Second, the document reveals that Barak made a demand of Arafat he must have
known the Palestinian leader could not accept. Barak wanted formal
recognition not of Israel, but of Israel as a Jewish state. Much more than
semantics depended on extracting this concession. It required of Arafat that
he renounce the rights of two groups that constitute the overwhelming
majority of Palestinians. 

Recognition of Israel as a Jewish state would have forfeited the right --
protected by international law and United Nations resolutions -- of the
refugees to the homes they were ethnically cleansed from by the Israeli army
in 1948. Their right of return, whether realized in practice or not, has
been sacrosanct for Palestinians ever since. 

And recognition would have further condemned more than one million
Palestinian citizens of Israel to permanent status as marginalized outsiders
in an ethnic state that privileges the rights of Jews over non-Jews. In
effect, Arafat was being asked to give his blessing to Israel's attempts to
outlaw the Palestinian minority's campaign for the country's reform into a
"state of all its citizens" -- or a liberal democracy. 

Both Olmert and his foreign minister, Tzipi Livni, were briefed about the
Camp David document before they met current Palestinian Authority President
Mahmoud Abbas at Annapolis. It is therefore notable that, rather than
abandoning a demand that had wrecked the Camp David talks, both made
recognition of Israel as a Jewish state a deal-clincher before the two sides
had even met. 

Also interesting is that, whereas Barak was reluctant to divulge the demand
he made of Arafat at Camp David, Olmert's government has been trumpeting it
from the rooftops. Why the about-turn? 

The most likely explanation is that Barak expected Camp David to fail and
was fearful that his demand for recognition might give away Israel's
ulterior motives. Olmert, on the other hand, has succeeded in dressing up
recognition of Israel as a Jewish state as the ultimate test of whether the
Palestinians are serious about accepting a two-state solution. It is a
maneuver he mastered last year when he needed to turn world opinion against
Hamas following its election victory.

In truth, Israel's need for recognition as a Jewish state is proof that it
is not a democratic state, but rather an ethnic state that needs to defend
racist privilege through the gerrymandering of borders and population.
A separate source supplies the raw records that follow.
(** Run alone on a recipient id in its printed form, with an expiry that is
    not already past, the call is the handler of [RequestController]. *)
Lemma sendRequest_alone env db senderId recipient_ recipientId message source isAnonymous now :
  ObjectIdText.cast recipientId = Some recipient_ ->
  ObjectIdText.toString senderId <> recipientId ->
  senderId <> recipient_ ->
  0 <= RequestController.expiryDays env ->
  complete (Async.sendRequest env senderId recipientId message source isAnonymous now) db
  = RequestController.sendRequest env db senderId recipient_ message source isAnonymous now.
Proof.
  intros Hcast Htext Hne Hdays.
  unfold Async.sendRequest, RequestController.sendRequest.
  apply String.eqb_neq in Htext. rewrite Htext, Hcast.
  replace (senderId =? recipient_) with false by (symmetry; now apply Z.eqb_neq).
  cbn [complete query].
  destruct (User.findById (users db) recipient_) as [u|]; [|reflexivity].
  destruct (negb (User.is_active u)); [reflexivity|]. cbn [complete query].
  destruct (Profile.findOne (profiles db) recipient_) as [rp|] eqn:Erp; [|reflexivity].
  destruct (Profile.isBanned rp); [reflexivity|]. cbn [complete query].
  destruct (Block.hasBlockBetween (blocks db) senderId recipient_); [reflexivity|].
  cbn [complete query].
  assert (Hrest :
    complete (Async.sendRequest_checked env senderId recipient_ message source isAnonymous
                                        rp now) db
    = RequestController.sendRequest_checked env db senderId recipient_ message source
                                            isAnonymous rp now).
  { unfold Async.sendRequest_checked, RequestController.sendRequest_checked.
    cbn [complete query]. cbv zeta.
    destruct (_ <=? _); [reflexivity|].
    destruct (isAnonymous && negb _); [reflexivity|]. cbn [complete query].
    destruct (RequestController.preferenceRejection rp _); [reflexivity|].
    unfold Async.sendRequest_create. cbn [complete]. unfold Async.create.
    destruct (validate message) as [im|e]; [|reflexivity].
    cbv zeta. destruct (duplicate_key _ _ _); [reflexivity|].
    unfold preSave. cbn [status expiresAt Status_eqb andb].
    replace (now + RequestController.expiryDays env * 24 * 60 * 60 * 1000 <? now) with false
      by (symmetry; apply Z.ltb_ge; lia).
    destruct (Profile.findOne (profiles db) senderId) as [sp|] eqn:Esp.
    - cbn [complete write]. f_equal.
      pose proof (findOne_user _ _ _ Esp) as Hs. pose proof (findOne_user _ _ _ Erp) as Hr.
      unfold Async.bump_requestsReceived, Async.bump_requestsSent.
      cbn [profiles set_profiles bump_id set_requests].
      rewrite (update_profile_save _ _ sp
                 (Async.set_requestsSent (Profile.requestsSent sp + 1)) Esp eq_refl).
      change (Async.set_requestsSent (Profile.requestsSent sp + 1) sp)
        with (Profile.bump_sent sp).
      rewrite (update_profile_save _ recipient_ rp
                 (Async.set_requestsReceived (Profile.requestsReceived rp + 1)));
        [reflexivity | | reflexivity].
      rewrite findOne_save_other; [exact Erp|]. simpl. congruence.
    - cbn [complete write]. f_equal. unfold Async.bump_requestsReceived.
      cbn [profiles set_profiles bump_id set_requests].
      rewrite (update_profile_save _ recipient_ rp
                 (Async.set_requestsReceived (Profile.requestsReceived rp + 1)) Erp eq_refl).
      reflexivity. }
  destruct (existsBetweenUsers (requests db) senderId recipient_) as [e|]; cbn [option_map].
  - destruct (status e); try reflexivity; exact Hrest.
  - exact Hrest.
Qed.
But
in practice Olmert may yet use the recognition test to back Abbas, a weak
and unrepresentative Palestinian leader, into the very corner that Arafat
avoided. 

Before Annapolis, Livni declared: "It must be clear to everyone that the
State of Israel is a national homeland for the Jewish people," adding that
Israel's Palestinian citizens would have to abandon their claim for equality
the moment the Palestinian leadership agreed to statehood on Israel's terms.


Olmert framed the Annapolis negotiations in much the same way. It was about
creating two nations, he said: "the State of Israel -- the nation of the
Jewish people; and the Palestinian state -- the nation of the Palestinian
people." 

The great fear, Olmert has repeatedly pointed out, is that the Palestinians
may wake up one day and realize that, after the disappointments of Oslo and
Camp David, Israel will never concede to them viable statehood. The better
course, they may decide, is a South African-style struggle for one-person,
one-vote in a single democratic state. 

Olmert warned of this threat on another recent occasion: "The choice ... is
between a Jewish state on part of the Land of Israel, and a binational state
on all of the Land of Israel." 

Faced with this danger, Olmert, like Sharon and Barak before him, has come
to appreciate that Israel urgently needs to persuade Abbas to sign up to the
two-state option. Not, of course, for two democratic, or even viable,
states, but for a racist Jewish state alongside a Palestinian ghetto-state. 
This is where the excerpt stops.